Throughout his time in prison, Malyshev was treated as an outcast by other inmates, but was otherwise not bullied in any way and left to his own devices. In 2005, journalists visited him for an interview, during which he claimed that he was remorseful and currently attempting to better himself physically and spiritually. As he was not popular with the prison staff, Malyshev was constantly disciplined for being unkempt and keeping spoiled food in his cell, due to which his mental health deteriorated sharply and he contracted a number of neurological diseases, even developing a stutter. Malyshev only communicated with a few inmates and his mother, and after spending more than a decade in prison, he developed a meeker personality and would often cry while being scolded by prison guards.

In 2016, Malyshev began receiving a pension for his previous work in hazardous conditions. Due to this and his job as a food handler, he earned a reputation as one of the most financially secure convicts in the country. Despite this, Malyshev began to experience health issues, and due to being overweight he was diagnosed with a number of cardiovascular and musculoskeletal diseases which caused him to walk with a limp.

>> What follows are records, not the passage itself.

(* ===== verification/Entity.v ===== *)
(** * Entities: [pkg/simulation/entity.go]

    [EntityManager] allocates generational entity identifiers over a sparse set.  The
    operations return the manager, the world revision after the [bump] callback, and the
    Go result; an index out of range is a panic. *)

From S2P Require Import Prelude SparseSet.
Local Open Scope Z_scope.

(** ** Definitions *)

(** [EntityID] is a [uint64]: index in the high half, generation in the low half. *)
Abbreviation EntityID := Z (only parsing).

(* pkg/simulation/entity.go:15-16 EntityID.Index *)
Definition Index (e : EntityID) : Z := u32 (Z.shiftr e 32).

(* pkg/simulation/entity.go:18-19 EntityID.Version *)
Definition Version (e : EntityID) : Z := u32 e.

(** [EntityID(uint64(index)<<32 | uint64(version))], the construction inside [Create]. *)
Definition mkEntityID (index version : Z) : EntityID :=
  Z.lor (u64 (Z.shiftl index 32)) version.

(** The structural-revision callback ([World.bump]). *)
(* pkg/simulation/world.go:49-49 World.bump *)
Definition bump (rev : Z) : Z := u64 (rev + 1).

(* pkg/simulation/entity.go:45-62 EntityManager *)
Record EntityManager := mkEM {
  em_versions : list Z;
  em_sparse : list Z;
  em_dense : list EntityID;
  em_free : list Z;
  em_next : Z;
  em_count : Z;
}.

(* pkg/simulation/entity.go:64-70 NewEntityManager *)
Definition NewEntityManager : EntityManager := mkEM [0] [0] [] [] 0 0.

(** Index selection of [Create]: pop the free list, or take [next] and append zeros to
    [versions] and [sparse] until the index is in range. *)
Definition alloc_index (m : EntityManager) : Z * EntityManager :=
  match last (em_free m) with
  | Some index =>
      (index, mkEM (em_versions m) (em_sparse m) (em_dense m)
                   (take (length (em_free m) - 1) (em_free m)) (em_next m) (em_count m))
  | None =>
      let index := em_next m in
      let grow := replicate (Z.to_nat (index + 1 - len (em_versions m))) 0 in
      (index, mkEM (em_versions m ++ grow) (em_sparse m ++ grow) (em_dense m)
                   (em_free m) (u32 (em_next m + 1)) (em_count m))
  end.

(* pkg/simulation/entity.go:72-101 EntityManager.Create *)
Definition EntityManager__Create (m : EntityManager) (rev : Z)
  : outcome (EntityManager * Z * EntityID) :=
  let '(idx, m1) := alloc_index m in
  let! v := index (em_versions m1) idx in
  let! versions := assign (em_versions m1) idx (u32 (v + 1)) in
  let! version := index versions idx in
  let id := mkEntityID idx version in
  let pos := len (em_dense m1) in
  let! sparse := assign (em_sparse m1) idx (i32 (pos + 1)) in
  Done (mkEM versions sparse (em_dense m1 ++ [id]) (em_free m1) (em_next m1) (em_count m1 + 1),
        bump rev, id).

(* pkg/simulation/entity.go:110-116 EntityManager.aliveLocked *)
Definition aliveLocked (m : EntityManager) (id : EntityID) : outcome bool :=
  let idx := Index id in
  if len (em_versions m) <=? idx then Done false
  else
    let! v := index (em_versions m) idx in
    if v =? Version id then
      let! s := index (em_sparse m) idx in Done (negb (s =? 0))
    else Done false.

(* pkg/simulation/entity.go:103-108 EntityManager.Alive *)
Definition EntityManager__Alive (m : EntityManager) (id : EntityID) : outcome bool :=
  aliveLocked m id.

(* pkg/simulation/entity.go:118-143 EntityManager.Destroy *)
Definition EntityManager__Destroy (m : EntityManager) (rev : Z) (id : EntityID)
  : outcome (EntityManager * Z * bool) :=
  let! alive := aliveLocked m id in
  if negb alive then Done (m, rev, false)
  else
    let idx := Index id in
    let! s := index (em_sparse m) idx in
    let pos := s - 1 in
    let lst := len (em_dense m) - 1 in
    let! (dense, sparse) :=
      (if pos =? lst then Done (em_dense m, em_sparse m)
       else
         let! moved := index (em_dense m) lst in
         let! dense := assign (em_dense m) pos moved in
         let! sparse := assign (em_sparse m) (Index moved) (i32 (pos + 1)) in
         Done (dense, sparse)) in
    let! sparse := assign sparse idx 0 in
    Done (mkEM (em_versions m) sparse (take (Z.to_nat lst) dense) (em_free m ++ [idx])
               (em_next m) (em_count m - 1),
          bump rev, true).

(* pkg/simulation/entity.go:145-155 EntityManager.Each *)
Definition EntityManager__Each {S} (m : EntityManager) (fn : S → EntityID → S) (s : S) : S :=
  foldl fn s (em_dense m).
(** Appending an entity that is not in the column. *)
Lemma col_append c M e v :
  col_refines c M → M !! eidx e = None → ∀ sp, sl_wf sp → ss_ok eidx (sl_view sp) (col_dense c ++ [e]) →
  col_refines (mkCol sp (col_dense c ++ [e]) (col_data c ++ [v])) (<[eidx e := (e, v)]> M).
Proof.
  intros Href HM0 sp Hwf Hss. pose proof (cref_inv _ _ Href) as [_ _ Hd].
  split; [split|]; cbn [col_sparse col_dense col_data]; [done|done|rewrite !length_app; simpl; lia|].
  intros i e' v'. rewrite lookup_insert_Some. split.
  - intros [[<- [= <- <-]]|[Hne HM]].
    + exists (length (col_dense c)). rewrite !lookup_app_r, Hd, Nat.sub_diag by lia. done.
    + apply (cref_map _ _ Href) in HM as (p & Hp & Hpv & Hi). exists p.
      split; [by apply lookup_app_l_Some|]. split; [by apply lookup_app_l_Some|done].
  - intros (p & Hp & Hpv & Hi). apply lookup_app_Some in Hp as [Hp|[Hge Hp]].
    + right. apply lookup_app_Some in Hpv as [Hpv|[Hge _]]; [|apply lookup_lt_Some in Hp; lia].
      split; [|apply (cref_map _ _ Href); eauto].
      intros Heq. assert (M !! eidx e = Some (e', v')) by (apply (cref_map _ _ Href); exists p; split; [done|]; split; [done|congruence]).
      congruence.
    + left. apply list_lookup_singleton_Some in Hp as [Hp ->]. split; [done|].
      rewrite lookup_app_r in Hpv by lia. replace (p - length (col_data c))%nat with 0%nat in Hpv by lia.
      injection Hpv as ->. done.
Qed.

(** Who a value written for [e] is filed under. *)
Definition owner M e : EntityID := match M !! eidx e with Some (e0, _) => e0 | None => e end.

=== Release from prison and death ===
In early 2022, several of Malyshev's acquaintances claimed that he had become institutionalized and supposedly would confess to additional murders so he could receive a new sentence and be kept in prison, but this never occurred. After serving 23 years in prison, Malyshev was released in October 2022 and returned to his apartment on Marshal Rybalko Street. His release caused great outrage from the public, thanks to which his life and crimes received renewed attention from the Russian media.

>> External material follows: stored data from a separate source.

(* ===== verification/Events.v ===== *)
(** * The event queue: [pkg/simulation/event.go]

    Events ordered by time, then priority (descending), then scheduling order, kept in a
    binary heap; the queue's snapshot and the encoding of payloads. *)

From S2P Require Import Prelude Float64 Entity GoValues Heap.
Local Open Scope Z_scope.

Section events.
Context `{R : GoRuntime}.

(* pkg/simulation/event.go:12-36 Event *)
Record Event := mkEvent {
  ev_ID : Z;
  ev_Type : string;
  ev_Time : float64;
  ev_Priority : Z;
  ev_Seq : Z;
  ev_Source : EntityID;
  ev_Target : EntityID;
  ev_Payload : option value;
}.

(* pkg/simulation/event.go:38-50 eventLess *)
Definition eventLess (a b : Event) : bool :=
  if negb (feq (ev_Time a) (ev_Time b)) then flt (ev_Time a) (ev_Time b)
  else if negb (ev_Priority a =? ev_Priority b) then ev_Priority b <? ev_Priority a
  else if negb (ev_Seq a =? ev_Seq b) then ev_Seq a <? ev_Seq b
  else ev_ID a <? ev_ID b.

(* pkg/simulation/event.go:60-67 EventQueue *)
Record EventQueue := mkQ { q_h : list Event; q_next : Z; q_seq : Z }.

(* pkg/simulation/event.go:69-72 NewEventQueue *)
Definition NewEventQueue : EventQueue := mkQ [] 0 0.

(** The identifier and sequence number [Push] gives the event. *)
Definition stamp (next seq : Z) (e : Event) : Event * Z * Z :=
  let '(id, next) := if ev_ID e =? 0 then (u64 (next + 1), u64 (next + 1)) else (ev_ID e, next) in
  let seq := u64 (seq + 1) in
  (mkEvent id (ev_Type e) (ev_Time e) (ev_Priority e) seq (ev_Source e) (ev_Target e)
     (ev_Payload e), next, seq).

(* pkg/simulation/event.go:74-88 EventQueue.Push *)
Definition EventQueue__Push (q : EventQueue) (e : Event) : outcome (EventQueue * Event) :=
  let '(e, next, seq) := stamp (q_next q) (q_seq q) e in
  let! h := heap_Push eventLess (q_h q) e in
  Done (mkQ h next seq, e).

(* pkg/simulation/event.go:90-94 EventQueue.pushRaw *)
Definition EventQueue__pushRaw (q : EventQueue) (e : Event) : outcome EventQueue :=
  let! h := heap_Push eventLess (q_h q) e in Done (mkQ h (q_next q) (q_seq q)).

(* pkg/simulation/event.go:96-109 eventSnapshot *)
Record eventSnapshot := mkES {
  es_ID : Z;
  es_Type : string;
  es_Time : float64;
  es_Priority : Z;
  es_Seq : Z;
  es_Source : EntityID;
  es_Target : EntityID;
  es_Payload : rawJSON;
}.

(* pkg/simulation/event.go:111-117 eventQueueState *)
Record eventQueueState := mkQS { qs_Events : list eventSnapshot; qs_NextID : Z; qs_Seq : Z }.

(* pkg/simulation/event.go:126-141 marshalPayload *)
Definition marshalPayload (p : option value) (types : gmap string gotype) : result rawJSON :=
  match p with
  | None => Ok ""%string
  | Some v =>
      let name := typeString (typeOf v) in
      match types !! name with
      | Some _ => try! data := json_Marshal v in json_MarshalEnvelope name data
      | None => json_Marshal v
      end
  end.

(* pkg/simulation/event.go:143-162 unmarshalPayload *)
Definition unmarshalPayload (raw : rawJSON) (types : gmap string gotype) : result (option value) :=
  if decide (raw = ""%string) then Ok None
  else
    match json_UnmarshalEnvelope raw with
    | Ok (name, data) =>
        if decide (name = ""%string) then Ok (Some (rawValue raw))
        else
          match types !! name with
          | None => Err (Errorf "simulation: snapshot payload type is not registered")
          | Some t => try! v := wrap_err "simulation: decode payload" (json_Unmarshal t data) in
                      Ok (Some v)
          end
    | Err _ => Ok (Some (rawValue raw))
    end.

(** The snapshot of one event. *)
Definition snapshot_event (types : gmap string gotype) (acc : list eventSnapshot) (e : Event)
  : result (list eventSnapshot) :=
  try! payload := match ev_Payload e with
                  | None => Ok ""%string
                  | Some _ => marshalPayload (ev_Payload e) types
                  end in
  Ok (acc ++ [mkES (ev_ID e) (ev_Type e) (ev_Time e) (ev_Priority e) (ev_Seq e)
                (ev_Source e) (ev_Target e) payload]).

(* pkg/simulation/event.go:164-189 EventQueue.snapshot *)
Definition EventQueue__snapshot (q : EventQueue) (types : gmap string gotype)
  : result eventQueueState :=
  try! events := rfold (snapshot_event types) [] (q_h q) in
  Ok (mkQS events (q_next q) (q_seq q)).

(** The loop of [restore]: an error leaves the events pushed so far in the queue. *)
Fixpoint restore_events (q : EventQueue) (types : gmap string gotype) (l : list eventSnapshot)
  : outcome (EventQueue * result unit) :=
  match l with
  | [] => Done (q, Ok tt)
  | es :: l' =>
      match unmarshalPayload (es_Payload es) types with
      | Err e => Done (q, Err e)
      | Ok payload =>
          let! q := EventQueue__pushRaw q
            (mkEvent (es_ID es) (es_Type es) (es_Time es) (es_Priority es) (es_Seq es)
               (es_Source es) (es_Target es) payload) in
          restore_events q types l'
      end
  end.

(* pkg/simulation/event.go:191-214 EventQueue.restore *)
Definition EventQueue__restore (q : EventQueue) (st : eventQueueState) (types : gmap string gotype)
  : outcome (EventQueue * result unit) :=
  restore_events (mkQ [] (qs_NextID st) (qs_Seq st)) types (qs_Events st).

(* pkg/simulation/event.go:216-224 EventQueue.Peek *)
Definition EventQueue__Peek (q : EventQueue) : option Event := q_h q !! 0%nat.

(* pkg/simulation/event.go:226-234 EventQueue.Pop *)
Definition EventQueue__Pop (q : EventQueue) : outcome (EventQueue * option Event) :=
  if len (q_h q) =? 0 then Done (q, None)
  else let! (h, e) := heap_Pop eventLess (q_h q) in
       Done (mkQ h (q_next q) (q_seq q), Some e).

(* pkg/simulation/event.go:236-241 EventQueue.Len *)
Definition EventQueue__Len (q : EventQueue) : Z := len (q_h q).

(* pkg/simulation/event.go:243-251 EventQueue.PeekAll *)
Definition EventQueue__PeekAll (q : EventQueue) : list Event := sort_by eventLess (q_h q).

End events.

(** ** The firing order *)

Section order.
Context `{R : GoRuntime}.
Implicit Types a b c e : Event.

Definition timed (e : Event) : Prop := is_number (ev_Time e).

(** The order as a lexicographic order on integers. *)
Definition ev_before (a b : Event) : Prop :=
  lexlt (fkey (ev_Time a)) (fkey (ev_Time b)) ∨
  (fkey (ev_Time a) = fkey (ev_Time b) ∧
   lexlt (- ev_Priority a, ev_Seq a, ev_ID a) (- ev_Priority b, ev_Seq b, ev_ID b)).

Lemma eventLess_before a b : timed a → timed b → eventLess a b = true ↔ ev_before a b.
Proof.
  unfold timed. intros Ha Hb. unfold eventLess, ev_before.
  destruct (feq (ev_Time a) (ev_Time b)) eqn:Eq; cbn [negb].
  - apply feq_key in Eq; [|done..]. rewrite Eq. unfold lexlt at 2.
    assert (¬ lexlt (fkey (ev_Time b)) (fkey (ev_Time b))) by apply lexlt_irrefl.
    destruct (Z.eqb_spec (ev_Priority a) (ev_Priority b)), (Z.eqb_spec (ev_Seq a) (ev_Seq b));
      cbn [negb]; rewrite Z.ltb_lt; intuition lia.
  - assert (fkey (ev_Time a) ≠ fkey (ev_Time b)) as Hne.
    { intros H. apply feq_key in H; [|done..]. congruence. }
    rewrite flt_key by done. tauto.
Qed.

Lemma ev_before_trans a b c : ev_before a b → ev_before b c → ev_before a c.
Proof.
  unfold ev_before. intros [H1|[E1 H1]] [H2|[E2 H2]].
  - left. by eapply lexlt_trans.
  - left. by rewrite <- E2.
  - left. by rewrite E1.
  - right. split; [congruence|by eapply lexlt_trans].
Qed.

Lemma ev_before_irrefl a : ¬ ev_before a a.
Proof. intros [H|[_ H]]; by apply lexlt_irrefl in H. Qed.

Lemma ev_before_total a b : ev_before a b ∨ ev_before b a ∨ (ev_Seq a = ev_Seq b ∧ ev_ID a = ev_ID b).
Proof.
  unfold ev_before. destruct (lexlt_total (fkey (ev_Time a)) (fkey (ev_Time b))) as [|[E|]]; [auto| |auto].
  destruct (lexlt_total (- ev_Priority a, ev_Seq a, ev_ID a) (- ev_Priority b, ev_Seq b, ev_ID b))
    as [|[E'|]]; [auto 6| |auto 6].
  injection E' as ???. right. right. done.
Qed.

Lemma eventLess_asym a b : timed a → timed b → eventLess a b = true → eventLess b a = false.
Proof.
  intros Ha Hb Hab. destruct (eventLess b a) eqn:E; [|done].
  apply eventLess_before in Hab, E; try done.
  destruct (ev_before_irrefl a). by eapply ev_before_trans.
Qed.

Lemma eventLess_false a b : timed a → timed b →
  eventLess b a = false ↔ ev_before a b ∨ ¬ ev_before b a.
Proof.
  intros Ha Hb. rewrite <- not_true_iff_false, eventLess_before by done. split; [tauto|].
  intros [H1|H1] H2; [|done]. destruct (ev_before_irrefl a). by eapply ev_before_trans.
Qed.

Lemma eventLe_trans a b c : timed a → timed b → timed c →
  eventLess b a = false → eventLess c b = false → eventLess c a = false.
Proof.
  intros Ha Hb Hc Hab Hbc. destruct (eventLess c a) eqn:E; [|done].
  apply eventLess_before in E; [|done..].
  rewrite <- not_true_iff_false, eventLess_before in Hab, Hbc by done.
  destruct (lexlt_total (fkey (ev_Time a)) (fkey (ev_Time b))) as [H|[H|H]];
    [|  |destruct Hab; by left].
  - destruct Hbc. unfold ev_before in *. destruct E as [E|[E _]].
    + left. by eapply lexlt_trans.
    + left. by rewrite E.
  - destruct (lexlt_total (- ev_Priority a, ev_Seq a, ev_ID a)
                          (- ev_Priority b, ev_Seq b, ev_ID b)) as [H'|[H'|H']].
    + destruct Hbc. eapply ev_before_trans; [exact E|]. by right.
    + destruct Hbc. unfold ev_before in *. by rewrite <- H, <- H'.
    + destruct Hab. by right.
Qed.

(** Two events neither of which comes first carry the same sequence number. *)
Lemma eventLe_antisym a b : timed a → timed b →
  eventLess b a = false → eventLess a b = false → ev_Seq a = ev_Seq b.
Proof.
  intros Ha Hb Hab Hba. rewrite <- not_true_iff_false, eventLess_before in Hab, Hba by done.
  destruct (ev_before_total a b) as [?|[?|[? _]]]; done.
Qed.

(** On events whose times are numbers, [eventLess] is a strict total order up to the
    sequence number and identifier: irreflexive, transitive, and any two events that differ
    there are ordered one way or the other. *)
Theorem eventLess_strict_total a b c :
  timed a → timed b → timed c →
  eventLess a a = false ∧
  (eventLess a b = true → eventLess b c = true → eventLess a c = true) ∧
  ((ev_Seq a, ev_ID a) ≠ (ev_Seq b, ev_ID b) → xorb (eventLess a b) (eventLess b a) = true).
Proof.
  intros Ha Hb Hc. split; [|split].
  - rewrite <- not_true_iff_false, eventLess_before by done. apply ev_before_irrefl.
  - rewrite !eventLess_before by done. apply ev_before_trans.
  - intros Hne. destruct (eventLess a b) eqn:E.
    + by rewrite (eventLess_asym a b).
    + destruct (eventLess b a) eqn:E'; [done|].
      rewrite <- not_true_iff_false, eventLess_before in E, E' by done.
      destruct (ev_before_total a b) as [?|[?|[H1 H2]]]; [done|done|].
      by rewrite H1, H2 in Hne.
Qed.
End order.

Definition demo_event `{R : GoRuntime} (t : float64) (prio seq : Z) : Event :=
  mkEvent seq "demo" t prio seq 0 0 None.

Lemma eventLess_strict_total_witness :
  let a := demo_event (R := Toy.runtime) fone 5 1 in
  let b := demo_event fone 3 2 in
  let c := demo_event (f64_of_Z 2) 9 3 in
  eventLess a a = false ∧
  (eventLess a b = true → eventLess b c = true → eventLess a c = true) ∧
  ((ev_Seq a, ev_ID a) ≠ (ev_Seq b, ev_ID b) → xorb (eventLess a b) (eventLess b a) = true).
Proof. apply (eventLess_strict_total (R := Toy.runtime)); vm_compute; reflexivity. Defined.

(** ** The queue refines a sorted list *)

Section refinement.
Context `{R : GoRuntime}.
Implicit Types (q : EventQueue) (s : list Event) (e : Event).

After returning to Perm, Malyshev refused to talk to journalists and avoided publicity. His release caused a moral panic among some residents, leading to allegations that residents of his apartment building were collecting signatures to have him evicted since there was a school and a kindergarten near the building; however, these claims remain unconfirmed. Law enforcement officials stated that there was no legal basis to evict Malyshev since he was the registered owner of the apartment, had served his sentence in full and regularly reported his status to the local police.

Malyshev died in Perm on 19 December 2025, at the age of 60.

== In media and culture ==
Malyshev's crimes were covered on an episode of Frank Confessions (Russian: Чистосердечное признание) in 2005.